Assignment:
The required output is the lines below from the line containing "End Retain." to the line containing "if rank_value r <?", inclusive, retyped exactly. No other lines belong in it.

(Given information)

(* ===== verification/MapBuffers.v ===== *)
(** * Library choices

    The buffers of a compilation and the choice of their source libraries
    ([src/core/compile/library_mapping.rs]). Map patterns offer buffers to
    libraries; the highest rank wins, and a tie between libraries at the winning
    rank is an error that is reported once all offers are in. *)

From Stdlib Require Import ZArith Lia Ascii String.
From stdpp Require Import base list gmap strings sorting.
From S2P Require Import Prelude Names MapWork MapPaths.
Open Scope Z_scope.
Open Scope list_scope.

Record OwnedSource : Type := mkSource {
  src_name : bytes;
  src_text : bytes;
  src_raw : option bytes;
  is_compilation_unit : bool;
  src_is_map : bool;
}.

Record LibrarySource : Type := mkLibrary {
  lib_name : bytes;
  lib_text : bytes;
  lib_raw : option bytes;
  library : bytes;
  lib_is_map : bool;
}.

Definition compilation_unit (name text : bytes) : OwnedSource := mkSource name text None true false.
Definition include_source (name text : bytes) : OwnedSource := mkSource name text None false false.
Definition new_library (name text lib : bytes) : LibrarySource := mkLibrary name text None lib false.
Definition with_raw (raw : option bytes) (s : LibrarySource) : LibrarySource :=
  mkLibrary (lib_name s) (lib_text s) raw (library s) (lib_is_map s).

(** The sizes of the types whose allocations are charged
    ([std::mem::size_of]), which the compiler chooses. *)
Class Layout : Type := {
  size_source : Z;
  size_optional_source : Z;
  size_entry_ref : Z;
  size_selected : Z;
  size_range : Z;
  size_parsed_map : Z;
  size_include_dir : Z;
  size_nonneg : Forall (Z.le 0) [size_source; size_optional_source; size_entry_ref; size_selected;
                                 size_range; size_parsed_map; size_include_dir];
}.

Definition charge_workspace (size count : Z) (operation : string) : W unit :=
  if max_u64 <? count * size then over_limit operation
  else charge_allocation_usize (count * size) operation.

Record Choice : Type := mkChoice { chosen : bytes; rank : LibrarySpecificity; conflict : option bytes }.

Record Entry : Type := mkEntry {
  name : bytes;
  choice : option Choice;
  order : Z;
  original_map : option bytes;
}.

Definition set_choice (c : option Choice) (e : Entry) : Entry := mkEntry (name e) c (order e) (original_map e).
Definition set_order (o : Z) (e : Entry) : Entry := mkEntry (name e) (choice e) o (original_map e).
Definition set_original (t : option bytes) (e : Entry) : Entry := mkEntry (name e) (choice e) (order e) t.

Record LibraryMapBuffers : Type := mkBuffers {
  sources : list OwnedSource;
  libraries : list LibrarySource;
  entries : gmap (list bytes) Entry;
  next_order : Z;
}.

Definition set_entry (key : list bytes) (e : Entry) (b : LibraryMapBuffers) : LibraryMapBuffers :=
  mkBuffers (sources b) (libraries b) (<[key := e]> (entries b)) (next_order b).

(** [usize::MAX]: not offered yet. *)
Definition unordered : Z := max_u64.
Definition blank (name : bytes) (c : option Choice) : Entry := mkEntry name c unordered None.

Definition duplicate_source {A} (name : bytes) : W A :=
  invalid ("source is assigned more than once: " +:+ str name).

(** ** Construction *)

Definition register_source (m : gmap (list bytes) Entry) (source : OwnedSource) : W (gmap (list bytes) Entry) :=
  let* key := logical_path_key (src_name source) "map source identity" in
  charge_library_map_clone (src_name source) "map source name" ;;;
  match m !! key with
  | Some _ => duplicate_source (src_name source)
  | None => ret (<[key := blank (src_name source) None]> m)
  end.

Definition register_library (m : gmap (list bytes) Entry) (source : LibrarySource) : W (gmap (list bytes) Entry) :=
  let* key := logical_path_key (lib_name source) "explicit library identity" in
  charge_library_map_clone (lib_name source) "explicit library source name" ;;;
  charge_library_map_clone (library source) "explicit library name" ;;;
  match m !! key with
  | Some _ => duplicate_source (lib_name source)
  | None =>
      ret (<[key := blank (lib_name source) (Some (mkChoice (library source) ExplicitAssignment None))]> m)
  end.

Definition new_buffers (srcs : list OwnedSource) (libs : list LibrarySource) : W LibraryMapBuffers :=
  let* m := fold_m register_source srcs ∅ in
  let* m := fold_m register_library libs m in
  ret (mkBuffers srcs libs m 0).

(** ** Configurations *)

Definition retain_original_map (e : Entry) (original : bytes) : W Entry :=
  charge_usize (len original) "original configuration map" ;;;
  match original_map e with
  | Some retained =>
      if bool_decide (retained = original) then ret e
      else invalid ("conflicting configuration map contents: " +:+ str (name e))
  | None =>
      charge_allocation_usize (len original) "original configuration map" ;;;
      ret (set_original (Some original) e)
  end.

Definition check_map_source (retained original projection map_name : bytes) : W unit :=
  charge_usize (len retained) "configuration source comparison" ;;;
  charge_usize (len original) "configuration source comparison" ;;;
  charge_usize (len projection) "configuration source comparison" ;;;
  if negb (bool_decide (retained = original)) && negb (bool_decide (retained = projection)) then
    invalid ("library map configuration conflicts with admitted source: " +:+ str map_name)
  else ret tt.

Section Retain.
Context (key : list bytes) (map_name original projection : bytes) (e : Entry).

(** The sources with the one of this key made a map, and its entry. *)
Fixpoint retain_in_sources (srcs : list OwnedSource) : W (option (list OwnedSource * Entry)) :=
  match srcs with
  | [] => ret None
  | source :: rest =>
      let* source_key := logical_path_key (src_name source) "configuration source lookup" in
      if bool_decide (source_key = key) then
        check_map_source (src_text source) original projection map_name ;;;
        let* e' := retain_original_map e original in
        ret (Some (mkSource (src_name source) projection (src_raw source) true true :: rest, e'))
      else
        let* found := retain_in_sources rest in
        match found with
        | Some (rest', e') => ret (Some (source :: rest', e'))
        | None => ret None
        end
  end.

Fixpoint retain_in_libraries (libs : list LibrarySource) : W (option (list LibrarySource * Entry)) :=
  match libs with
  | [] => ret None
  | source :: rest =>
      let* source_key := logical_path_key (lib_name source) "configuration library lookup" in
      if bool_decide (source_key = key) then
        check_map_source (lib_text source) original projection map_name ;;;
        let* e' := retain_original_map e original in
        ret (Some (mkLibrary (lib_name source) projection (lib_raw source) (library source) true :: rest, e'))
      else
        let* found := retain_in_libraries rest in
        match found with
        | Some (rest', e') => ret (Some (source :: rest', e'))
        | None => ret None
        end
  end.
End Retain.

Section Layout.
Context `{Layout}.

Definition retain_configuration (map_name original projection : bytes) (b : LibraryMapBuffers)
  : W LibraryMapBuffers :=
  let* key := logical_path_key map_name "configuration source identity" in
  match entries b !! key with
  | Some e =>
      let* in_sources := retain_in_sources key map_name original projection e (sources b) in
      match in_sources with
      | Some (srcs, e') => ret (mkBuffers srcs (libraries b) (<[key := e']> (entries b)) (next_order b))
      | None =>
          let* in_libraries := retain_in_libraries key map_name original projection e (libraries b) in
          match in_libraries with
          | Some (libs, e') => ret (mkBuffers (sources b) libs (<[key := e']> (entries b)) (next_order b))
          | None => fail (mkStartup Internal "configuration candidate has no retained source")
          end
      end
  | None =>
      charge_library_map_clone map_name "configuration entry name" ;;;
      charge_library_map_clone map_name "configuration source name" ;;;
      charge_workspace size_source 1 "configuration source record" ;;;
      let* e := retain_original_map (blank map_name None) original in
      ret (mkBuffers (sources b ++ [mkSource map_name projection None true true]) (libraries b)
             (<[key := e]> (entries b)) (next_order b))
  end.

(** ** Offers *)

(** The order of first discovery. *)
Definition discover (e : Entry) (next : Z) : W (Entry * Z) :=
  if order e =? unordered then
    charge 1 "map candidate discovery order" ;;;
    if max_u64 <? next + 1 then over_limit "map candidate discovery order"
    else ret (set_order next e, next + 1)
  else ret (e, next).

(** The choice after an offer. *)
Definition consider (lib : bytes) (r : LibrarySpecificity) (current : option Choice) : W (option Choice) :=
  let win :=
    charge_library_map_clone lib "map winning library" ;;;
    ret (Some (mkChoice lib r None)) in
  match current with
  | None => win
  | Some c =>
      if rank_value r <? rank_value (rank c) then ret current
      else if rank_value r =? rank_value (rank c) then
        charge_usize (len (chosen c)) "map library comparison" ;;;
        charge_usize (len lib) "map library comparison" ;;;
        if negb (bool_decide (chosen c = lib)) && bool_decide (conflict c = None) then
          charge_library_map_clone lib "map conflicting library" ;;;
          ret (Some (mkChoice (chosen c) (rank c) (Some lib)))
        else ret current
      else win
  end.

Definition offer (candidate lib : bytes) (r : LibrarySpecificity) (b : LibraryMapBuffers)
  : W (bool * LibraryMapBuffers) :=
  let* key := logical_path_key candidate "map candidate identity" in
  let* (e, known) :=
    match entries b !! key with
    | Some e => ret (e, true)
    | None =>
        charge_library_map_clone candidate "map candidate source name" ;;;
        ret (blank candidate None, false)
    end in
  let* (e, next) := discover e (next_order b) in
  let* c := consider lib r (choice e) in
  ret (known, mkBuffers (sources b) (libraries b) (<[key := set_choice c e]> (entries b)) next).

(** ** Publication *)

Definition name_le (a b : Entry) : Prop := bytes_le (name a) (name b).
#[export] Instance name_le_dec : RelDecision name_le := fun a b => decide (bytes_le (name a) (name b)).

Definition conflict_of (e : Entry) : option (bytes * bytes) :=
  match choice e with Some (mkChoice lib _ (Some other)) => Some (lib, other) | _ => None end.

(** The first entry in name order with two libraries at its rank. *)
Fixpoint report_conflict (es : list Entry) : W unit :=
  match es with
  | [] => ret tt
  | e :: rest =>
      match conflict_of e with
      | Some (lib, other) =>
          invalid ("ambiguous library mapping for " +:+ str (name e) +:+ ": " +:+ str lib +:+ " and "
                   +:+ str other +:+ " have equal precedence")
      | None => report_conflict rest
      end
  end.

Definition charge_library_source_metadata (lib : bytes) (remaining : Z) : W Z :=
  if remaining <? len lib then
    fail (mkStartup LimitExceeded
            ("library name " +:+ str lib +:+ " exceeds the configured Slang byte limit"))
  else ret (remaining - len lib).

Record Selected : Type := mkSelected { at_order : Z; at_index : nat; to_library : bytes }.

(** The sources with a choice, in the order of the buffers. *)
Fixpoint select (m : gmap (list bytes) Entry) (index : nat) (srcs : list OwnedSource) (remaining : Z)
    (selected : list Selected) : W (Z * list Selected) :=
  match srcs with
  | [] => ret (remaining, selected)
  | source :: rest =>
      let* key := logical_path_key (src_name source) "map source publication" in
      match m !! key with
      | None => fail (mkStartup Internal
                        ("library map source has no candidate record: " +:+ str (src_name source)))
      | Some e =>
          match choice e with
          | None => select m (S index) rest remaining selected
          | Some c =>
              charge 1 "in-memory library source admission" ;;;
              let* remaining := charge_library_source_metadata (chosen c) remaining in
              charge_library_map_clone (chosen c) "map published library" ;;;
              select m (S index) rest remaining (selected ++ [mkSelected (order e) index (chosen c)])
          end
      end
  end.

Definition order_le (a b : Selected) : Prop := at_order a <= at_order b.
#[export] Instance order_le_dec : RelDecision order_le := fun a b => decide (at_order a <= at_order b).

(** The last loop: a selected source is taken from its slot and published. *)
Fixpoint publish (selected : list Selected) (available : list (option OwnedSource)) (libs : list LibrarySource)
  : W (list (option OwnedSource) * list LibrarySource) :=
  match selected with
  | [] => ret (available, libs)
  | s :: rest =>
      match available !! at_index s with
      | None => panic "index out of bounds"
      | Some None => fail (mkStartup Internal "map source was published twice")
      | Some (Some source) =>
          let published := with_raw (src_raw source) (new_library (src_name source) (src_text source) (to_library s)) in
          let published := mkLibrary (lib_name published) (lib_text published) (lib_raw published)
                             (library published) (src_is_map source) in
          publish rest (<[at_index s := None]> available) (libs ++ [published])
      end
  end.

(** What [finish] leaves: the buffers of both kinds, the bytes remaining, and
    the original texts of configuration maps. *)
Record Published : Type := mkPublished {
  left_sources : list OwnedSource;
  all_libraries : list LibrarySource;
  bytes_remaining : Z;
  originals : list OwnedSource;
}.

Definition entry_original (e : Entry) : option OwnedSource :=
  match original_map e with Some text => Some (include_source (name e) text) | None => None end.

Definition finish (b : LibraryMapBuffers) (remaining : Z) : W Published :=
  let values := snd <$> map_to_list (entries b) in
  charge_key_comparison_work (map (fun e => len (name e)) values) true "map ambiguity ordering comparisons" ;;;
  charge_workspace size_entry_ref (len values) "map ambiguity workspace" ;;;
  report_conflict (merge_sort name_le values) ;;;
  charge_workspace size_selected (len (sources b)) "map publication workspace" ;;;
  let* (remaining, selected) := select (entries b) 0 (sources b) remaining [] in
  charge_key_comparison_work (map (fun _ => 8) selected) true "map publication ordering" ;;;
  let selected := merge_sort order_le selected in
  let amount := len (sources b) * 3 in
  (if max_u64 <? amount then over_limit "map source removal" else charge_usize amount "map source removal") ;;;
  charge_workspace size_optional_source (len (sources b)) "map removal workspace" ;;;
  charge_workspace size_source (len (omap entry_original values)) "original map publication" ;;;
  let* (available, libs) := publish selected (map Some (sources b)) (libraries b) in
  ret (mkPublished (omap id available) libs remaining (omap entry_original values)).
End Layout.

(End Given information)

Answer to the exercise:
End Retain.

Section Layout.
Context `{Layout}.

Definition retain_configuration (map_name original projection : bytes) (b : LibraryMapBuffers)
  : W LibraryMapBuffers :=
  let* key := logical_path_key map_name "configuration source identity" in
  match entries b !! key with
  | Some e =>
      let* in_sources := retain_in_sources key map_name original projection e (sources b) in
      match in_sources with
      | Some (srcs, e') => ret (mkBuffers srcs (libraries b) (<[key := e']> (entries b)) (next_order b))
      | None =>
          let* in_libraries := retain_in_libraries key map_name original projection e (libraries b) in
          match in_libraries with
          | Some (libs, e') => ret (mkBuffers (sources b) libs (<[key := e']> (entries b)) (next_order b))
          | None => fail (mkStartup Internal "configuration candidate has no retained source")
          end
      end
  | None =>
      charge_library_map_clone map_name "configuration entry name" ;;;
      charge_library_map_clone map_name "configuration source name" ;;;
      charge_workspace size_source 1 "configuration source record" ;;;
      let* e := retain_original_map (blank map_name None) original in
      ret (mkBuffers (sources b ++ [mkSource map_name projection None true true]) (libraries b)
             (<[key := e]> (entries b)) (next_order b))
  end.

(** ** Offers *)

(** The order of first discovery. *)
Definition discover (e : Entry) (next : Z) : W (Entry * Z) :=
  if order e =? unordered then
    charge 1 "map candidate discovery order" ;;;
    if max_u64 <? next + 1 then over_limit "map candidate discovery order"
    else ret (set_order next e, next + 1)
  else ret (e, next).

(** The choice after an offer. *)
Definition consider (lib : bytes) (r : LibrarySpecificity) (current : option Choice) : W (option Choice) :=
  let win :=
    charge_library_map_clone lib "map winning library" ;;;
    ret (Some (mkChoice lib r None)) in
  match current with
  | None => win
  | Some c =>
      if rank_value r <? rank_value (rank c) then ret current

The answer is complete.